Task to complete: If a line of the data below holds the word "Position", list it.

Saved data entries
^^^^^^^^
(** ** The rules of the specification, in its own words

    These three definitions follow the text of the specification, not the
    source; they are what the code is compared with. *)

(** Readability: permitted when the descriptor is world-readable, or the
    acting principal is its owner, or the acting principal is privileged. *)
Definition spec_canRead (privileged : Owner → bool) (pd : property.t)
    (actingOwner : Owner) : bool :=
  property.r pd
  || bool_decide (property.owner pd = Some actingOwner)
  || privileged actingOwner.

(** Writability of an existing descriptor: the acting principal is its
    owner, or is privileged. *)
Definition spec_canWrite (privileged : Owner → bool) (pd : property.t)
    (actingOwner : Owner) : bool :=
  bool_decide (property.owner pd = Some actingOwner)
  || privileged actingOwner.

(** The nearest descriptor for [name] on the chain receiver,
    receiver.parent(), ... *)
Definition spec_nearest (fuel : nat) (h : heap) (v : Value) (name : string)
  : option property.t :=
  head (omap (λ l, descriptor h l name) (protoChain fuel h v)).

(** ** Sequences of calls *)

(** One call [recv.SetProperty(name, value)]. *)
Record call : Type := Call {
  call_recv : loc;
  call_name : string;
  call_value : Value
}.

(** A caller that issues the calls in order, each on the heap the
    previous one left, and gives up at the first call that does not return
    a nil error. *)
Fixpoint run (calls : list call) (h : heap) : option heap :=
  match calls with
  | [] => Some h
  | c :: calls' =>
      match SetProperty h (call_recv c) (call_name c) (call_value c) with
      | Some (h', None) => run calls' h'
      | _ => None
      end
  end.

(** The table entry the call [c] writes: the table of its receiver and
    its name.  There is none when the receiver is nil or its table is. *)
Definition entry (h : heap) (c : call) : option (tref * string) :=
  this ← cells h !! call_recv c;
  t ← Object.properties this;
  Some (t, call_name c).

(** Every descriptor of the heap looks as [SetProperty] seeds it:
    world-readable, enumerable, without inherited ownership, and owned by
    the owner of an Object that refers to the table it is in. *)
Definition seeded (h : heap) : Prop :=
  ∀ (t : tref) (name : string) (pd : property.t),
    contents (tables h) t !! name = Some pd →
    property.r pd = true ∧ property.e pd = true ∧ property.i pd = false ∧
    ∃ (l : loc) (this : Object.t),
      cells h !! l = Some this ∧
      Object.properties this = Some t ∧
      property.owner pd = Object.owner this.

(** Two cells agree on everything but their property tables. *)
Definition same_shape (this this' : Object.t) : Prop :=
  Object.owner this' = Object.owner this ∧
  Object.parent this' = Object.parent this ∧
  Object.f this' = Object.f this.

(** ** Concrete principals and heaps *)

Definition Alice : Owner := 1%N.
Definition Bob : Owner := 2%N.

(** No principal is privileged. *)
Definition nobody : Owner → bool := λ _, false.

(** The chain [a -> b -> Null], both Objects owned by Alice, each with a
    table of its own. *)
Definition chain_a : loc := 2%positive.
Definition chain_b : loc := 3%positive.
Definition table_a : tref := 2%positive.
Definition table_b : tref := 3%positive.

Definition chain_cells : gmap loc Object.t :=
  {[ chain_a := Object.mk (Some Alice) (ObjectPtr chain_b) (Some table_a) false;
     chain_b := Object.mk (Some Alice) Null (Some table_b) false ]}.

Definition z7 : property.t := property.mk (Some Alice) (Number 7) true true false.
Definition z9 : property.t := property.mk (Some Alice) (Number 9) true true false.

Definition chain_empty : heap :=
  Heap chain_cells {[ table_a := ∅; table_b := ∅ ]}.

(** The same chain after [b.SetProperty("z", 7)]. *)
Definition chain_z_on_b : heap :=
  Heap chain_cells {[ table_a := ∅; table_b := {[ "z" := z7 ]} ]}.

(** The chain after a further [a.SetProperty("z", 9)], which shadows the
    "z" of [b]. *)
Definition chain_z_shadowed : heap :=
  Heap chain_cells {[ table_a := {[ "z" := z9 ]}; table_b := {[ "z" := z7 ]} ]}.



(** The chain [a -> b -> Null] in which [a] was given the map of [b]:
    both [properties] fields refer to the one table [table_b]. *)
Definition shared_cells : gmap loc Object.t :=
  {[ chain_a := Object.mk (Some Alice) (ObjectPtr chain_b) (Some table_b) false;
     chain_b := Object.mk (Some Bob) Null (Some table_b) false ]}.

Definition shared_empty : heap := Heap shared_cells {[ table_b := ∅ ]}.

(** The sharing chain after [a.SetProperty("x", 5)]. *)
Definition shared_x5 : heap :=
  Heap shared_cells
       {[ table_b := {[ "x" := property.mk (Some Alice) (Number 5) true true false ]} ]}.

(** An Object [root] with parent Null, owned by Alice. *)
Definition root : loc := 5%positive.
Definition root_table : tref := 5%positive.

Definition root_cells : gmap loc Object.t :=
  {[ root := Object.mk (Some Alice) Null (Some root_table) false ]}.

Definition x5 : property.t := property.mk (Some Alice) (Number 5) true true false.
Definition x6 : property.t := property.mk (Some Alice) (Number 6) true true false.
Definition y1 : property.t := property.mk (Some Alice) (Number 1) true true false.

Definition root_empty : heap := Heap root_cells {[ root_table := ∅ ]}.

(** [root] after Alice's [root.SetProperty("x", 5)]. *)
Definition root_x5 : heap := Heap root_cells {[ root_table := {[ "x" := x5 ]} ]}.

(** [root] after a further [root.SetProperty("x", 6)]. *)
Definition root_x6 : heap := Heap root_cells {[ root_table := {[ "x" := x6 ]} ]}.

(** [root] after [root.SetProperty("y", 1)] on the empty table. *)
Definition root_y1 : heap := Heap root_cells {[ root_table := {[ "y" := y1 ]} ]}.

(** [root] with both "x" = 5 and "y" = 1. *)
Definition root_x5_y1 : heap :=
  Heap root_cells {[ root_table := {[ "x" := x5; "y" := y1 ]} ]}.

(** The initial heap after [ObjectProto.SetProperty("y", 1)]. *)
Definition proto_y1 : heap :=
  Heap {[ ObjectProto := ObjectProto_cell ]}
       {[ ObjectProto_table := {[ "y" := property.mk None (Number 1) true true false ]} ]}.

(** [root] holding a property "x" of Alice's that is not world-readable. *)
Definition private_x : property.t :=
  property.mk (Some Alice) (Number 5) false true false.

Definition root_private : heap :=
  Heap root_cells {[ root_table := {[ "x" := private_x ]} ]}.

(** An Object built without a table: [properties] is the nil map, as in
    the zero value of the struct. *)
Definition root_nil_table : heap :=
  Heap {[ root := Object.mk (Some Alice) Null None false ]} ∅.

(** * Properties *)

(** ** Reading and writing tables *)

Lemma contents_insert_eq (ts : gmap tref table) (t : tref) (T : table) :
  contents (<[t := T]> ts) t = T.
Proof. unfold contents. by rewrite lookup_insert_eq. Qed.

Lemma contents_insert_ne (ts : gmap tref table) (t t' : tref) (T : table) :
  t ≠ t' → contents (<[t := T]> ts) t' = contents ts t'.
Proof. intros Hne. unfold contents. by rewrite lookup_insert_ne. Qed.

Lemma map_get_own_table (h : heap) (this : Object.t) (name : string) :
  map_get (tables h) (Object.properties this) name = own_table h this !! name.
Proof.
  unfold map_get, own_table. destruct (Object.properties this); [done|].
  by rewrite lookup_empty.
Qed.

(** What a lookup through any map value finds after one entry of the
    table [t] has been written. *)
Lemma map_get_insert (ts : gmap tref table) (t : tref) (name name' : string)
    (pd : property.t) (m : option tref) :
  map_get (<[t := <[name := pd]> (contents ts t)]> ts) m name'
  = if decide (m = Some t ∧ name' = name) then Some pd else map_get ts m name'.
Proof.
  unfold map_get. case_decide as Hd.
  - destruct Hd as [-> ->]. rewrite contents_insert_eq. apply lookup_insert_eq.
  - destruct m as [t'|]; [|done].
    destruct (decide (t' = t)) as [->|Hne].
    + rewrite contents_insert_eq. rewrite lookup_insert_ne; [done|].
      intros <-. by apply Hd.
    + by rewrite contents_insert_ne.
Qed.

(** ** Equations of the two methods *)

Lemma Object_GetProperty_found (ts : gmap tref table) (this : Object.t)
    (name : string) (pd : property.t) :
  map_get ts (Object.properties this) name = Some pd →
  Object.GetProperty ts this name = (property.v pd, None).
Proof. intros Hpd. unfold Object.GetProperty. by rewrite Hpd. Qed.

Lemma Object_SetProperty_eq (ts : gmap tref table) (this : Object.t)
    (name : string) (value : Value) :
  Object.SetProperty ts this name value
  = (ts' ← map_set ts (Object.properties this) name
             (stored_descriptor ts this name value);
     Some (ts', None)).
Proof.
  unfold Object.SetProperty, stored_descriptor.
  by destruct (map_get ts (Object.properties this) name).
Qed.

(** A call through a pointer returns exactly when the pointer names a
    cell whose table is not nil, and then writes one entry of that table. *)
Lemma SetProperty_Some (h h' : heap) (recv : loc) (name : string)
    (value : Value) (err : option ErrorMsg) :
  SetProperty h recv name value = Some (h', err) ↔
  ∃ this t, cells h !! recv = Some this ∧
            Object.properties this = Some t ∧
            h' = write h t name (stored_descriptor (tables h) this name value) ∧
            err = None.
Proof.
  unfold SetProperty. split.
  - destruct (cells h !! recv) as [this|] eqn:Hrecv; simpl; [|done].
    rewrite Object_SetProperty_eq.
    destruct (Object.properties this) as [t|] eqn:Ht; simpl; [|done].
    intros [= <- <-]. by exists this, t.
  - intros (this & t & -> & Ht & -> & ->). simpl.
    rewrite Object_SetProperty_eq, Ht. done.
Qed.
^^^^^^^^
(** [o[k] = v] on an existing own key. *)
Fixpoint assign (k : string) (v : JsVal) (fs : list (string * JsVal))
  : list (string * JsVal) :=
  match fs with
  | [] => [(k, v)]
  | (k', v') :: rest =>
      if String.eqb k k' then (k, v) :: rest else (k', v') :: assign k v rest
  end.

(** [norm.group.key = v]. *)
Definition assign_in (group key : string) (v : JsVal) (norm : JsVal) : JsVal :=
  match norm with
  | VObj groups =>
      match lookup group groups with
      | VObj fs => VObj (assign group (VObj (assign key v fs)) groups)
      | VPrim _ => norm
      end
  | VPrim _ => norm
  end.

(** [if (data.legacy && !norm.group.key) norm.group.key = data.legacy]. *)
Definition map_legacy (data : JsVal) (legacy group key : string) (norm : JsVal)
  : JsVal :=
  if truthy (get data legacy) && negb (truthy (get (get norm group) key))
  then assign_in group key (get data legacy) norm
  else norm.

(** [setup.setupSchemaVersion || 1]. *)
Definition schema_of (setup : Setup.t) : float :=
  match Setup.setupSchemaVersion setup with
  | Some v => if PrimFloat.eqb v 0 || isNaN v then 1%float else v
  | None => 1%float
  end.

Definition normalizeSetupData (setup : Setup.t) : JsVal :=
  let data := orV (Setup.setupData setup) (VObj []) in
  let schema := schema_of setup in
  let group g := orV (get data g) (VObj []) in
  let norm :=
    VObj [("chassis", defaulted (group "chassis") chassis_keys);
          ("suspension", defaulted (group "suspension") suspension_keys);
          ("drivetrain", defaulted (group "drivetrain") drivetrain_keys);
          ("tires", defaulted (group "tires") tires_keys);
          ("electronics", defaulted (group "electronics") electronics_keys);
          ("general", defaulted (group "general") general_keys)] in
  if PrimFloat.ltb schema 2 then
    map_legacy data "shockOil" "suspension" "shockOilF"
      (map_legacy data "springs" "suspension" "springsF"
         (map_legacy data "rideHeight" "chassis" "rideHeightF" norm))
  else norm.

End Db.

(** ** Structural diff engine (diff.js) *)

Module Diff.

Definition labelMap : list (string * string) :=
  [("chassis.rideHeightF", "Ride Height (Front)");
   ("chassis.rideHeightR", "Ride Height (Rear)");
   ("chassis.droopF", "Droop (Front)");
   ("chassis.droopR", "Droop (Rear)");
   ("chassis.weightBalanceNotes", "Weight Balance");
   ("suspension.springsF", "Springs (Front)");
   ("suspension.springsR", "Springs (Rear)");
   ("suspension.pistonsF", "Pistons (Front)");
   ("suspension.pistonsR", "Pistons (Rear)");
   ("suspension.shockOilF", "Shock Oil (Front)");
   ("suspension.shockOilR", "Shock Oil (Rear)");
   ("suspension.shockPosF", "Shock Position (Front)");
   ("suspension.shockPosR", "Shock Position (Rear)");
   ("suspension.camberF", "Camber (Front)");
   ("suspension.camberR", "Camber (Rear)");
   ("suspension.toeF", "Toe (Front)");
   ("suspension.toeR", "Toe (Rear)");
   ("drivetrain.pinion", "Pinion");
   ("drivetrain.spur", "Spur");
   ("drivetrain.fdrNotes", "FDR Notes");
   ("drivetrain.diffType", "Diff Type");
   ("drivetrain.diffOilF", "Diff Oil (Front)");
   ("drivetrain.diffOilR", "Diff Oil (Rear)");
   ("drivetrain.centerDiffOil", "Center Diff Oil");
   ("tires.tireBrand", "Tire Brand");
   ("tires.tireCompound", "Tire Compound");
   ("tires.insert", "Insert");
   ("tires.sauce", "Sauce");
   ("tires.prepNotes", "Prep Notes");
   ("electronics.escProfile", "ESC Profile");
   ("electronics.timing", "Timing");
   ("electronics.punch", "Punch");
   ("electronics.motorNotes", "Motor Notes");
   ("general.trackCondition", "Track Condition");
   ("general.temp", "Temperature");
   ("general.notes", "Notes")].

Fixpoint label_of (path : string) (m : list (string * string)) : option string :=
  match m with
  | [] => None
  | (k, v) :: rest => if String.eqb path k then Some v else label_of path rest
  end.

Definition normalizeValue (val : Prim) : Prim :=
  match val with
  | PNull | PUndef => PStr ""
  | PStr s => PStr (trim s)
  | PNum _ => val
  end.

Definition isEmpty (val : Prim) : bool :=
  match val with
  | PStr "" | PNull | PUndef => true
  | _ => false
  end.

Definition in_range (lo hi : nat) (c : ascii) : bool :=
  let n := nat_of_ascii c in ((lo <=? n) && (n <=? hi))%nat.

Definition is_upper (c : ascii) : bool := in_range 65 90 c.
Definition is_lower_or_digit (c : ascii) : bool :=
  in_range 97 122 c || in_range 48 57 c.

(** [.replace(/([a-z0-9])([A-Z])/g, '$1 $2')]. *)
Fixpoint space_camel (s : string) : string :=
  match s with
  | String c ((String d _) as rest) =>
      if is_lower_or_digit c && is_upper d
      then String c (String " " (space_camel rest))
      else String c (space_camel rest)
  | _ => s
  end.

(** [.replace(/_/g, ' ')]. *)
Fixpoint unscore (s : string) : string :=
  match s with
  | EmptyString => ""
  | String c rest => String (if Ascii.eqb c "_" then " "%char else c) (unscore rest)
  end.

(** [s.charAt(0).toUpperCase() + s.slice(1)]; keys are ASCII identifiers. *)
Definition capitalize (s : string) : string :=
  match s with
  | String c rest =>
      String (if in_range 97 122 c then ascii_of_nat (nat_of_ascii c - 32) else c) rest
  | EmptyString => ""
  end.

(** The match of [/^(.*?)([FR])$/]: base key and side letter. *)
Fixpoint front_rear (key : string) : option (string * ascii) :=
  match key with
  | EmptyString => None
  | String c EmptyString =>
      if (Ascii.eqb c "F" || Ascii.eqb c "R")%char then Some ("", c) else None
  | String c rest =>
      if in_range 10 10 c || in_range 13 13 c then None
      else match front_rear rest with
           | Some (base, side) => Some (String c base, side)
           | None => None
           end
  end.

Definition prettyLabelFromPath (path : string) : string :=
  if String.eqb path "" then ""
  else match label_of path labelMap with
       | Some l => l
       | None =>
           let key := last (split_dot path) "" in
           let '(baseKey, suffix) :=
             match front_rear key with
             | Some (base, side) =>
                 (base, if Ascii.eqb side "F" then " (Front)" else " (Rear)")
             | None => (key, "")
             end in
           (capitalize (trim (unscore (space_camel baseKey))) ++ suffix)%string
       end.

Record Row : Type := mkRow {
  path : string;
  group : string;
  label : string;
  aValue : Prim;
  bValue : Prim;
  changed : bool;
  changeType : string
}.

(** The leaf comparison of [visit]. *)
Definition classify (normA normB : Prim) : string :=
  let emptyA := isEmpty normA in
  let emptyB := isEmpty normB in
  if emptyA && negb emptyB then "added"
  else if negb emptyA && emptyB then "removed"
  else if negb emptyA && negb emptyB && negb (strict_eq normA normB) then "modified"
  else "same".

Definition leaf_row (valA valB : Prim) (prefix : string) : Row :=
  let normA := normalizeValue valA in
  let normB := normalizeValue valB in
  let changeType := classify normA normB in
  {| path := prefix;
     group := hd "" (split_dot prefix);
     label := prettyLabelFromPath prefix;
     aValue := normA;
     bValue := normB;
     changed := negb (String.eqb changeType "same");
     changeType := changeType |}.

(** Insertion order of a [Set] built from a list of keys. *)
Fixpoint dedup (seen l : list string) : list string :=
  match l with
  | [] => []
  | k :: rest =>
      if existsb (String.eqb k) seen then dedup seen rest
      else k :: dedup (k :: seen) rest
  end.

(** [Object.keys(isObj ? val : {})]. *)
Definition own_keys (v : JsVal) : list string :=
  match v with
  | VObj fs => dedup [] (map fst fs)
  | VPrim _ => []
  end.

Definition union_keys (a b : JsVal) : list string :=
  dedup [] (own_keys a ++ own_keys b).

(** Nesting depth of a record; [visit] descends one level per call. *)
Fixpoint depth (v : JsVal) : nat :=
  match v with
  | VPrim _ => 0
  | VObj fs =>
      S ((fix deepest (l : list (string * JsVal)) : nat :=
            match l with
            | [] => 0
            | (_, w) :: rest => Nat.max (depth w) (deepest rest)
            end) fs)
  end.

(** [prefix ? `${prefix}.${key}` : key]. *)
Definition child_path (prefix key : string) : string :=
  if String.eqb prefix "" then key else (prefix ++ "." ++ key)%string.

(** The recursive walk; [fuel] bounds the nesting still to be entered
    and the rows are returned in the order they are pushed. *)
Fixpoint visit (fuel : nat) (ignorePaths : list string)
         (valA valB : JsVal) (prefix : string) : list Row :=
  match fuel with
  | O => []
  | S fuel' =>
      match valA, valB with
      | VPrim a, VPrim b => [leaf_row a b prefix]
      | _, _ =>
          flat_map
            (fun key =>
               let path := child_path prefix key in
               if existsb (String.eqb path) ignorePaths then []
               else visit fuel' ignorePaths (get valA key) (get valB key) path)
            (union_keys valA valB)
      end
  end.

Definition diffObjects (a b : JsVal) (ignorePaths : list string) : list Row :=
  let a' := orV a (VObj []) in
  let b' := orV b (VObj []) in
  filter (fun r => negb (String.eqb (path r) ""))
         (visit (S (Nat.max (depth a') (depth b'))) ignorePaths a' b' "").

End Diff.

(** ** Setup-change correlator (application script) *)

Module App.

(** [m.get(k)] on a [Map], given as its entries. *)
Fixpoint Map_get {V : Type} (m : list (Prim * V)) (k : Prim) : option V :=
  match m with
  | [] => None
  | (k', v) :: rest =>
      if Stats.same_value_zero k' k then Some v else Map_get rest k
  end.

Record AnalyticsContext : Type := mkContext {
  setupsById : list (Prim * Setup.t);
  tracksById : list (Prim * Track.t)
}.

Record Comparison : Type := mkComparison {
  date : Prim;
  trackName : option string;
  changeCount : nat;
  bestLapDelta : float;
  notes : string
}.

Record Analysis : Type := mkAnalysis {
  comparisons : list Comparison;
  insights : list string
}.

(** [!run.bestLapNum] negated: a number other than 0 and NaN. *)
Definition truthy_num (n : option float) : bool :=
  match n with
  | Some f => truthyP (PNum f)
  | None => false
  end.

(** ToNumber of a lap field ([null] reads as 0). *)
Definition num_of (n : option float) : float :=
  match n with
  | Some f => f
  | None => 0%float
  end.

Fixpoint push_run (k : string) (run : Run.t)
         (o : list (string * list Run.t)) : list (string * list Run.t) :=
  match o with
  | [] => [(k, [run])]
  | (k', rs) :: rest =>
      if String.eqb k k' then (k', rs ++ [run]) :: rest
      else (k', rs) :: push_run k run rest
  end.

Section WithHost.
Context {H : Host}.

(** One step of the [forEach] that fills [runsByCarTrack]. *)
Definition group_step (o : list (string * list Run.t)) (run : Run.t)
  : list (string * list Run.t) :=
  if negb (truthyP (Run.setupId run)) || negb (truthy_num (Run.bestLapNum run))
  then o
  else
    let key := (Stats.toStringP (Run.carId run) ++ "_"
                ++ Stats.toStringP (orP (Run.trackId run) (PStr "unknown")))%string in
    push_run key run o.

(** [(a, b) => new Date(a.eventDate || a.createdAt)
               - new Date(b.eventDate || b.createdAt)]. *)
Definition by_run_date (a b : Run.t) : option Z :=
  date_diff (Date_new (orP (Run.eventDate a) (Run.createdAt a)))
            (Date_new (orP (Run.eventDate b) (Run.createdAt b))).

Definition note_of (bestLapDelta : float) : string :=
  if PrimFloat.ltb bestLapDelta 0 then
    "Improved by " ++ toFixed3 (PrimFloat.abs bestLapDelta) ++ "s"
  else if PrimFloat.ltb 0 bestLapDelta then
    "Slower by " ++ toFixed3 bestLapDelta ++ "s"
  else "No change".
^^^^^^^^
Response to this task:
   ("suspension.shockPosF", "Shock Position (Front)");
   ("suspension.shockPosR", "Shock Position (Rear)");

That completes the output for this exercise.